Helms shut it off. The lights came back up. Janis was outraged, screaming something at the technician. The microphone was still dead but you could read the rage on her purple face as she bunched her fists into knots. Hawk couldn’t wait to see her sing the blues.
Helms said, “I need to adjust the synch. The idea is to have the lights play with the rhythm. What do you think?”
“I think it’s a new gateway to the mind,” said Schwartz Prabhu diplomatically.
Helms spoke less like a cut-throat business man and more like a hippie prophet.
“Well, that’s the Swami’s lookout. I hear the Swami is going to give a good talk. It’s all part of the same revolution, man. There’s a lot of young people who want a change from the establishment bullshit. They’re looking for something spiritual, here. I hope we can bring it. Look, as for the money, as long as the bands show up, you guys get 90% what’s left of the gate after we pay the bands and the Hell’s Angels for security.”
“Right,” said Schwartz, “Atmaram is handling the money.”
“Cool.”
“Listen, Chet, I need to check the Swami’s equipment.”
“Sure,” said Helms. “Go backstage and see Wrong-way Eddie. He knows all about it.”
“All right, Chet. Come on Hawk, we’re burning daylight.”
The two of them went downstairs and walked the length of the ball room to get backstage.

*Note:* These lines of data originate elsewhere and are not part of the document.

(* ===== verification/MvccKey.v ===== *)
(** * MVCC engine keys and values (pkg/storage/mvcc_key.go, comparer.go)

    The engine key of a user key and a version timestamp, the bounds of a
    user key's engine keys, the value header, and the split of an engine
    key into prefix and version suffix that the prefix bloom filters use. *)

From S2P Require Import Prelude Encoding Hlc Keys.

Definition versionSuffixLen : nat := 12.

Definition appendVersionSuffix (b : bytes) (ts : Timestamp) : bytes :=
  (b ++ be 8 (compl 64 (u64 (WallTime ts)))) ++ be 4 (compl 32 (u32 (Logical ts))).

Definition EncodeMVCCKey (key : bytes) (ts : Timestamp) : bytes :=
  let b := EncodeBytes [] key in
  if IsEmpty ts then b else appendVersionSuffix b ts.

(** Increment the last byte in place ([upper[n-1]++], a byte addition). *)
Definition bump_last (b : bytes) : bytes :=
  match reverse b with
  | [] => []
  | c :: rest => reverse ((c + 1) mod 256 :: rest)
  end.

(** The lower and the exclusive upper bound of [k]'s engine keys. *)
Definition mvccKeyBounds (k : bytes) : bytes * bytes :=
  let lower := EncodeBytes [] k in (lower, bump_last lower).

Inductive key_err :=
| KeyDecode (e : dec_err)
| BadSuffix (enc : bytes) (n : nat). (* version suffix of %d bytes *)

(** The timestamp a version suffix of twelve bytes spells. *)
Definition suffix_ts (rest : bytes) : Timestamp :=
  mkTs (i64 (compl 64 (be_val (take 8 rest)))) (i32 (compl 32 (be_val (take 4 (drop 8 rest))))).

Definition DecodeMVCCKey (enc : bytes) : result key_err (bytes * Timestamp) :=
  match DecodeBytes enc with
  | Err e => Err (KeyDecode e)
  | Ok (rest, user) =>
      if (length rest =? 0)%nat then Ok (user, ts0)
      else if (length rest =? versionSuffixLen)%nat then Ok (user, suffix_ts rest)
      else Err (BadSuffix enc (length rest))
  end.

(** ** Values *)

Definition valueHeaderTombstone : byte := 0.
Definition valueHeaderData : byte := 1.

The ball room was a long boxy rectangle with no chairs. At a concert it would hold maybe 2,000 people standing up, maybe more depending on how close they stood. It was big enough for a good old party, but not exactly a thrilling opening night. Word was that the Fillmore had better acoustics, but the Avalon had superior light shows. The strobe light would blow a lot of people’s minds.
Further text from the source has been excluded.